Dataset entries:

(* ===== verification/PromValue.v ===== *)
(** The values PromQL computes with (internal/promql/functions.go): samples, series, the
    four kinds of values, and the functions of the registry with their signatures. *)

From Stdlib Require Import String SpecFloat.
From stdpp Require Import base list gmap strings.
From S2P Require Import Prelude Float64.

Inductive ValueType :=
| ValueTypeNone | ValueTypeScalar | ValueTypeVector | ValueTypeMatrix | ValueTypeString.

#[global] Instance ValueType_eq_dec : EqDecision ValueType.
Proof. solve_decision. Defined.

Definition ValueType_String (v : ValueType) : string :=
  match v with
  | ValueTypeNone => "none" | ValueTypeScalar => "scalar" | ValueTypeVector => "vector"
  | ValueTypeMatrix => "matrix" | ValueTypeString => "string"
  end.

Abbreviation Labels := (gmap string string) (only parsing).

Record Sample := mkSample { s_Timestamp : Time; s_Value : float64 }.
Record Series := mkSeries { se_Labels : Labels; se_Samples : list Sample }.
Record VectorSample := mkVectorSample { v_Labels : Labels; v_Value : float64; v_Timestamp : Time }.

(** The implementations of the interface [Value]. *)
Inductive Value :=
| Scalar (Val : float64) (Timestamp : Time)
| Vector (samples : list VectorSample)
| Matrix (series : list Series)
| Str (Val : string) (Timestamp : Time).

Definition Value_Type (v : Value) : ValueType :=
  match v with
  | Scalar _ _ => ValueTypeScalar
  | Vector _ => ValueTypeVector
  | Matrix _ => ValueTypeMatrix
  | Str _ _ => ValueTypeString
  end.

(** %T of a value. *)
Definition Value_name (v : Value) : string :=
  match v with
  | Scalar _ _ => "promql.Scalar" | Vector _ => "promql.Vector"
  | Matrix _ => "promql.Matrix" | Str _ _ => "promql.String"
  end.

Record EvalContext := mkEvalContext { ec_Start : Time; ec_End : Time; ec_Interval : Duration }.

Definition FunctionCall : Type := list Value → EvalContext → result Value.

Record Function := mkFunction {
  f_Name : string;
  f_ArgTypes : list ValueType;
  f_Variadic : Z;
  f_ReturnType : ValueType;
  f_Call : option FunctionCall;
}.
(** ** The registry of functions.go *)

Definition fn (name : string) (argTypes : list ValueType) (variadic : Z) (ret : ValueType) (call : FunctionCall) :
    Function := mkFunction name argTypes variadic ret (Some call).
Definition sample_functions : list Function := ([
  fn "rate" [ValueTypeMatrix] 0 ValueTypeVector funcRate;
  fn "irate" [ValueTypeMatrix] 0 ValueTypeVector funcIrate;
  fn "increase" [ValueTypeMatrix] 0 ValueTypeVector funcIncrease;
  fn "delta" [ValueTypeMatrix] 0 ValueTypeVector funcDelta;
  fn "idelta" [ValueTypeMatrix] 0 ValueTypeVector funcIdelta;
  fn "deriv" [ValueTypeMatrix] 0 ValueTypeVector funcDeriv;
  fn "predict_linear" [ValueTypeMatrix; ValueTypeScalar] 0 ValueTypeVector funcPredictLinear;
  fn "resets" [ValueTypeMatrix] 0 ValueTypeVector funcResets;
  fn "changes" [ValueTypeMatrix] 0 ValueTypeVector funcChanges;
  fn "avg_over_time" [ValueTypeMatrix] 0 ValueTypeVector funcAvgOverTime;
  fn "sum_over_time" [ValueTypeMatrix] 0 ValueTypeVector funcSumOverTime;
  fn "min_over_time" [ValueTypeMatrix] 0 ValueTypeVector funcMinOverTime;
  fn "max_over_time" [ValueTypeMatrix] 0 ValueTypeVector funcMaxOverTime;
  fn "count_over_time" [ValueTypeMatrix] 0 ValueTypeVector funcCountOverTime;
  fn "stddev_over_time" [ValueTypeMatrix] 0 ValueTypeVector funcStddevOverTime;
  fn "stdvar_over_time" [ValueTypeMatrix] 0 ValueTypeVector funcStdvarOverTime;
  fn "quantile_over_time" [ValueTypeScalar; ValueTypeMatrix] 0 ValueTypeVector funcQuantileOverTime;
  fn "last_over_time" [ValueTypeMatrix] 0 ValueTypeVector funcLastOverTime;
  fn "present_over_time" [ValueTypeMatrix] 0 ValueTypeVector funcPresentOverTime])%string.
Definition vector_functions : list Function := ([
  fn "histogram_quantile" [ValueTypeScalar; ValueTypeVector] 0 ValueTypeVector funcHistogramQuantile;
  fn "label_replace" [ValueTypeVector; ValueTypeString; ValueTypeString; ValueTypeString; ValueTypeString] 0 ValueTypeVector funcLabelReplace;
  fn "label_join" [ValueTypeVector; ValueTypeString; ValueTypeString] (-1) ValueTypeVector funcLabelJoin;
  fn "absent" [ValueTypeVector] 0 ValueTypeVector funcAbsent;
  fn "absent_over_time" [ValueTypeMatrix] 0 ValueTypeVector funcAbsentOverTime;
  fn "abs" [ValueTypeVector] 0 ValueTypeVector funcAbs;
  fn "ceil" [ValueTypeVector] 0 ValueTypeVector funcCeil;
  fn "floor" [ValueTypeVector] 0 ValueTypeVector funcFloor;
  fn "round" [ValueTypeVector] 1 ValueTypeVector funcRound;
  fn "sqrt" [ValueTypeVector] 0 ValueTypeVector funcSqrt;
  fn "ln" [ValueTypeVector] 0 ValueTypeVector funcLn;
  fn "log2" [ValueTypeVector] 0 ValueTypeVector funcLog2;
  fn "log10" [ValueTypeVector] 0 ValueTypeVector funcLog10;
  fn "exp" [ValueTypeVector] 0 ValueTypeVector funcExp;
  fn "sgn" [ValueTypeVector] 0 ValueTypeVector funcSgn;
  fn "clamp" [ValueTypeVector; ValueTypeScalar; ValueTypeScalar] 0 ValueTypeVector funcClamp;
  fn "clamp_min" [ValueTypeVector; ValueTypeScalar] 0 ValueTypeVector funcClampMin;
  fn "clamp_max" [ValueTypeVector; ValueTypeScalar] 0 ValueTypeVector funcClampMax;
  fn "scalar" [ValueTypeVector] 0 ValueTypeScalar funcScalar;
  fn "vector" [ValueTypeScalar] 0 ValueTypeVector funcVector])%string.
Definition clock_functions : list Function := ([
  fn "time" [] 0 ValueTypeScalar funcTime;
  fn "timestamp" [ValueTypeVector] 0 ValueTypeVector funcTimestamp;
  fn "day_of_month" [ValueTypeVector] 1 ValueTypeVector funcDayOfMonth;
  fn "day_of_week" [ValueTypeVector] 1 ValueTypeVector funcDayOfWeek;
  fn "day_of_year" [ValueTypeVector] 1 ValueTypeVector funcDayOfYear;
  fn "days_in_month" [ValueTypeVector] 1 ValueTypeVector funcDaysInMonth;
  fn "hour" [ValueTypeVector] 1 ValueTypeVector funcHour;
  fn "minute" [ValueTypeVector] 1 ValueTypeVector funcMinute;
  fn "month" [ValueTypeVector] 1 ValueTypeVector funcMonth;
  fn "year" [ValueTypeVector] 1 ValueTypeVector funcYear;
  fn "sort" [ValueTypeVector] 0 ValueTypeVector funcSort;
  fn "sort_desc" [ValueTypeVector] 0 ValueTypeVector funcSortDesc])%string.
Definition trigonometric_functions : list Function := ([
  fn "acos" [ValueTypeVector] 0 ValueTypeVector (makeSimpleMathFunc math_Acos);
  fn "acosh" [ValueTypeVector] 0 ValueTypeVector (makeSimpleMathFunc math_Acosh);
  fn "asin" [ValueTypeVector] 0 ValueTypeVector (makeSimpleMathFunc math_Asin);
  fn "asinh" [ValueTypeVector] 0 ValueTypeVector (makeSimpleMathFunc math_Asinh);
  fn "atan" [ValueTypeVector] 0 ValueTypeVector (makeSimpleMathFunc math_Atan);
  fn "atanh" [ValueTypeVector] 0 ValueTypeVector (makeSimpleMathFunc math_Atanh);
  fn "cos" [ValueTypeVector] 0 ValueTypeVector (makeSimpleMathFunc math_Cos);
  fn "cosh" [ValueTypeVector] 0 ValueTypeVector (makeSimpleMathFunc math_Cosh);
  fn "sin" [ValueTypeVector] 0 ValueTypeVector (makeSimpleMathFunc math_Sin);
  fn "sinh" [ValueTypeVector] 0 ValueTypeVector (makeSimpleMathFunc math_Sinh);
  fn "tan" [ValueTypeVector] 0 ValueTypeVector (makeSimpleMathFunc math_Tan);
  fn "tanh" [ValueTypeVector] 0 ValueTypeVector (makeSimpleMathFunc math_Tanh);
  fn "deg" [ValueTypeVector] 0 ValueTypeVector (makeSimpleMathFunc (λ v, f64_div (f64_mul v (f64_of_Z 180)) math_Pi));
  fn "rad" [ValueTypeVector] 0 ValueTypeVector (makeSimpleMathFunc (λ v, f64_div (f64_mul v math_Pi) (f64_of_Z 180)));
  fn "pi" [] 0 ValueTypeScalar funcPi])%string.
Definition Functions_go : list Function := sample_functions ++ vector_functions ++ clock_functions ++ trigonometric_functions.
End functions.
==
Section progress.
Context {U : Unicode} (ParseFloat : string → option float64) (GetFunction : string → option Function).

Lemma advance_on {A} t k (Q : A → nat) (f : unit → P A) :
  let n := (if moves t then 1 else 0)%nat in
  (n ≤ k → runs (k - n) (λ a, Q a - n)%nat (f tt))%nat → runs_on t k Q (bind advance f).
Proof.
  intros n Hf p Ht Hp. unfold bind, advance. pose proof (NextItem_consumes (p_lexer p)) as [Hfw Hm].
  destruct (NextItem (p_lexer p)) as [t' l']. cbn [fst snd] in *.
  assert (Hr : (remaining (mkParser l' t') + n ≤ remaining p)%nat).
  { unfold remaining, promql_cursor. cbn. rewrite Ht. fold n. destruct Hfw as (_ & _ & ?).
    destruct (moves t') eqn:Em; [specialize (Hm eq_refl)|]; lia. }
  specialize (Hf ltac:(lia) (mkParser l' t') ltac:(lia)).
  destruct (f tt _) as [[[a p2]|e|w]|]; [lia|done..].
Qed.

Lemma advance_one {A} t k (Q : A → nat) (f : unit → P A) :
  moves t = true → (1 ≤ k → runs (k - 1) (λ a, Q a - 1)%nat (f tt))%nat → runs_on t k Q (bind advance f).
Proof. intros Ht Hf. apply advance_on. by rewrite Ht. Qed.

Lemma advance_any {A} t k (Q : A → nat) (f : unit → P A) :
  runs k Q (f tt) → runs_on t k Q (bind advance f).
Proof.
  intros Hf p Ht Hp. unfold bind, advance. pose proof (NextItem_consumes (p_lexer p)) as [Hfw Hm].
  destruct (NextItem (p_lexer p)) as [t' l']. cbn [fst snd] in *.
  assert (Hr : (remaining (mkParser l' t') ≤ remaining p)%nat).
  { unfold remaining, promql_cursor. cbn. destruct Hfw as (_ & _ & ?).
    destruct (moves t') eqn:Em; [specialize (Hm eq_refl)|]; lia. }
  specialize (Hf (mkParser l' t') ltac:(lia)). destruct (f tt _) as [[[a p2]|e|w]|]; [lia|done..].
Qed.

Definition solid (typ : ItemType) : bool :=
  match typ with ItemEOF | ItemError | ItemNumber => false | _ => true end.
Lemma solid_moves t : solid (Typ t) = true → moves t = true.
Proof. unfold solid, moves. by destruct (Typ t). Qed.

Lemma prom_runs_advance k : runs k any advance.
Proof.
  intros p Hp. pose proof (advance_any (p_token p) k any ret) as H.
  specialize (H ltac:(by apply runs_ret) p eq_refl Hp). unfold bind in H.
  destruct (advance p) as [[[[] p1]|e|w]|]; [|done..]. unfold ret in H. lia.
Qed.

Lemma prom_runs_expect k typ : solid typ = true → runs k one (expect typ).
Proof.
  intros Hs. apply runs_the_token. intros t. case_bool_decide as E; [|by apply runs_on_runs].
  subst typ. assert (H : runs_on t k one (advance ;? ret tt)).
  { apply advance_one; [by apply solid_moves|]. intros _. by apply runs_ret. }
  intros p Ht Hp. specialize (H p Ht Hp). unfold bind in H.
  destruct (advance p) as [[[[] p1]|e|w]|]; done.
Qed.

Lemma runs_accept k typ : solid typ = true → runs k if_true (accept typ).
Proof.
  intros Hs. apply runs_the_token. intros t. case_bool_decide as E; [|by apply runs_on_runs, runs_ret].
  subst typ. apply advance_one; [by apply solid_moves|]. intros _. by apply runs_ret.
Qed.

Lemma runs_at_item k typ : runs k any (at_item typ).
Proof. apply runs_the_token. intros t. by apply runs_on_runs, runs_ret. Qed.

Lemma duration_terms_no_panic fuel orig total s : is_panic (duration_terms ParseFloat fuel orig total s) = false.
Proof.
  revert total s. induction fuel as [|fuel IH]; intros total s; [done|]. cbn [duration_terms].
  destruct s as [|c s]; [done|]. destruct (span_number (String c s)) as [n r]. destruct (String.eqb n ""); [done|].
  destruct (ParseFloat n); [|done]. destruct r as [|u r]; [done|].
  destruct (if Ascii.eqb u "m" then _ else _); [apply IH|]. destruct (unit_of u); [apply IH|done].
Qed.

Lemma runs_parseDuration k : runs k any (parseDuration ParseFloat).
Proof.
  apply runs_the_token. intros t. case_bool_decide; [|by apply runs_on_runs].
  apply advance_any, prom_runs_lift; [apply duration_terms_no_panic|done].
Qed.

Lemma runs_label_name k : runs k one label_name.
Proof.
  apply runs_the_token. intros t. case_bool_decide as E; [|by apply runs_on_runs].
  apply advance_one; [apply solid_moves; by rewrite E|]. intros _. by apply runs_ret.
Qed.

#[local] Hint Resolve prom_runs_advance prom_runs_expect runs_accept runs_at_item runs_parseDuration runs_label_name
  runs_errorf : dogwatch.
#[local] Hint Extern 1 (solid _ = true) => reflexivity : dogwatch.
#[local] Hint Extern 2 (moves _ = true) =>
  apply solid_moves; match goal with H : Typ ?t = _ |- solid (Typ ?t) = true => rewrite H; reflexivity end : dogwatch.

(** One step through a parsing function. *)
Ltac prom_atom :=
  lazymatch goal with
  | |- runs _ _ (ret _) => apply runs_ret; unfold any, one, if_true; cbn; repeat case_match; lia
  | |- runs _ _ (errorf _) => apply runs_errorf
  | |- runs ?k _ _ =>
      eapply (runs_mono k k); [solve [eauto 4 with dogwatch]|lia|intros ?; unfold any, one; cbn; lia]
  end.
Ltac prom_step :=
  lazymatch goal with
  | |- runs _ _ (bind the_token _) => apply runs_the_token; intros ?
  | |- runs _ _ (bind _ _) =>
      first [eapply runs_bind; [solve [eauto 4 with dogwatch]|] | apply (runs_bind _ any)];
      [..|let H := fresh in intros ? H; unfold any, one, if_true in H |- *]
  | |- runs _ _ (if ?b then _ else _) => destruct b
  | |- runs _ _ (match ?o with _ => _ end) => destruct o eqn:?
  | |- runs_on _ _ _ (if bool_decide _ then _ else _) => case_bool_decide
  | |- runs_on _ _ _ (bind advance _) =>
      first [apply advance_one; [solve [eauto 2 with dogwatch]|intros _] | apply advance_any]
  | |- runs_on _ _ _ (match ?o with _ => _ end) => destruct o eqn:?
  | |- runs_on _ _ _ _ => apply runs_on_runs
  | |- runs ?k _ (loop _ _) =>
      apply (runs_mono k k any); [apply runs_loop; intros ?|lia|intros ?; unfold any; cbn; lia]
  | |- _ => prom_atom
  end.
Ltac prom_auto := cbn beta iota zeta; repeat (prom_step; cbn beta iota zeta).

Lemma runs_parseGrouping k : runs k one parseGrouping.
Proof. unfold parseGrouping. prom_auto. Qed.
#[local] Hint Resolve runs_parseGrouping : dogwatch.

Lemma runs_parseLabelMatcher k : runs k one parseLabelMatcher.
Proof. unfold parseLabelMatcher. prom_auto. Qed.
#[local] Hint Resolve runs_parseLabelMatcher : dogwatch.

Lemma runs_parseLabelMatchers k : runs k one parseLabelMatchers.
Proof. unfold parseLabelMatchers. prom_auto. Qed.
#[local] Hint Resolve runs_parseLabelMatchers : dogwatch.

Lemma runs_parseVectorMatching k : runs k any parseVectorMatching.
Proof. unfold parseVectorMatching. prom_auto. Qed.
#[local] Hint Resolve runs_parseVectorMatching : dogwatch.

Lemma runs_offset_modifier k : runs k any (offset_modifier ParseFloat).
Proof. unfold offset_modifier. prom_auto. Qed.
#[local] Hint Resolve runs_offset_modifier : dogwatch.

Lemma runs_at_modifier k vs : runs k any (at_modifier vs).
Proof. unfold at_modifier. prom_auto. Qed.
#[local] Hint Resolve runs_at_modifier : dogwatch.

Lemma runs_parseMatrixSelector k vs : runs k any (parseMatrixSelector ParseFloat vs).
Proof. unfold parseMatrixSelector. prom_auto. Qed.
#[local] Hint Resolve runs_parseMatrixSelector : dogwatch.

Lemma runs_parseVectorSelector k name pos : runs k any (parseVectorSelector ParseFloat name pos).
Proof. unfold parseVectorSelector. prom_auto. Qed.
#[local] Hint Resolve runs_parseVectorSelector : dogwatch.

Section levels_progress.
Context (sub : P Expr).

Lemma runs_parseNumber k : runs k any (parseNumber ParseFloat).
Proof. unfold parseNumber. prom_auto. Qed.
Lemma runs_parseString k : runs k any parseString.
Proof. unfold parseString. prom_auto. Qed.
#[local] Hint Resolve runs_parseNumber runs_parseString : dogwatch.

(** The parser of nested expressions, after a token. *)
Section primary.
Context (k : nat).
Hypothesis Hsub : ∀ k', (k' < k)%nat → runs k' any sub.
...
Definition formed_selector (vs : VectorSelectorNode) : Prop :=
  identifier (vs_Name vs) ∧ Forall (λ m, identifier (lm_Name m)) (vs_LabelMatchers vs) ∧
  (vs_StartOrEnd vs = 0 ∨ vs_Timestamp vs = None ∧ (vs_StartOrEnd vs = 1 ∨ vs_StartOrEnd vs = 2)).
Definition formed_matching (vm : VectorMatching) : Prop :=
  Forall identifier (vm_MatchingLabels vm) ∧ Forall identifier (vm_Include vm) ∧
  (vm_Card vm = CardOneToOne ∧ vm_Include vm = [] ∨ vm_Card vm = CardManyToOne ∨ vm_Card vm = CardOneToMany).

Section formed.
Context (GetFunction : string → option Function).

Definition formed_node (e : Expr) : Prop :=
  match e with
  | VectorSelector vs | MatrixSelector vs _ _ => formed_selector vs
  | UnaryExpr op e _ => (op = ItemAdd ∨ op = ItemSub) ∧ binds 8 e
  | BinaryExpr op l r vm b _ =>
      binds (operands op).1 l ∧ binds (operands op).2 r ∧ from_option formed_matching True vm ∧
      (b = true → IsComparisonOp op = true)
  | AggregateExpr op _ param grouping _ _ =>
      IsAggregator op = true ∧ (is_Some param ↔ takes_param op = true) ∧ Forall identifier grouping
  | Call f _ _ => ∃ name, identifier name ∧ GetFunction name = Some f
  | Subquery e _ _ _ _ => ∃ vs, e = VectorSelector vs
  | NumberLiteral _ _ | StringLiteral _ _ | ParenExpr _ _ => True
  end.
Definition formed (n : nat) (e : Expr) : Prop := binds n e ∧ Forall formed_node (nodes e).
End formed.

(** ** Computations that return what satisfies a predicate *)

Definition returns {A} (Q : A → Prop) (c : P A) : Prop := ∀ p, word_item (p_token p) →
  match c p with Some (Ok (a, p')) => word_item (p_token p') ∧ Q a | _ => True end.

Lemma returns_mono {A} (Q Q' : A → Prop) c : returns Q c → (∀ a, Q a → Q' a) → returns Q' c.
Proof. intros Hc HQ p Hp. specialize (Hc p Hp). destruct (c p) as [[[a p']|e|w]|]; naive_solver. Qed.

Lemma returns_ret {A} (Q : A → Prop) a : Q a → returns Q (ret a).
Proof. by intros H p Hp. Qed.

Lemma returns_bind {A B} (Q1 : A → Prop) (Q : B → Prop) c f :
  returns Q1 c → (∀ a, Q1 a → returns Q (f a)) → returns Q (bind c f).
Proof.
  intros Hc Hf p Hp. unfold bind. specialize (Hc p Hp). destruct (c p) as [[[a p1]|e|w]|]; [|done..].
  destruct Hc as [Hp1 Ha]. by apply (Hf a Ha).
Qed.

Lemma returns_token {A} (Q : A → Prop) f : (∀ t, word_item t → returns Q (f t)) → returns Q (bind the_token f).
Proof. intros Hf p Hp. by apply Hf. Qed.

§ What to do: From the entries above, copy every line where the word "Inductive" shows up.

§ Reply to the task:
Inductive ValueType :=
Inductive Value :=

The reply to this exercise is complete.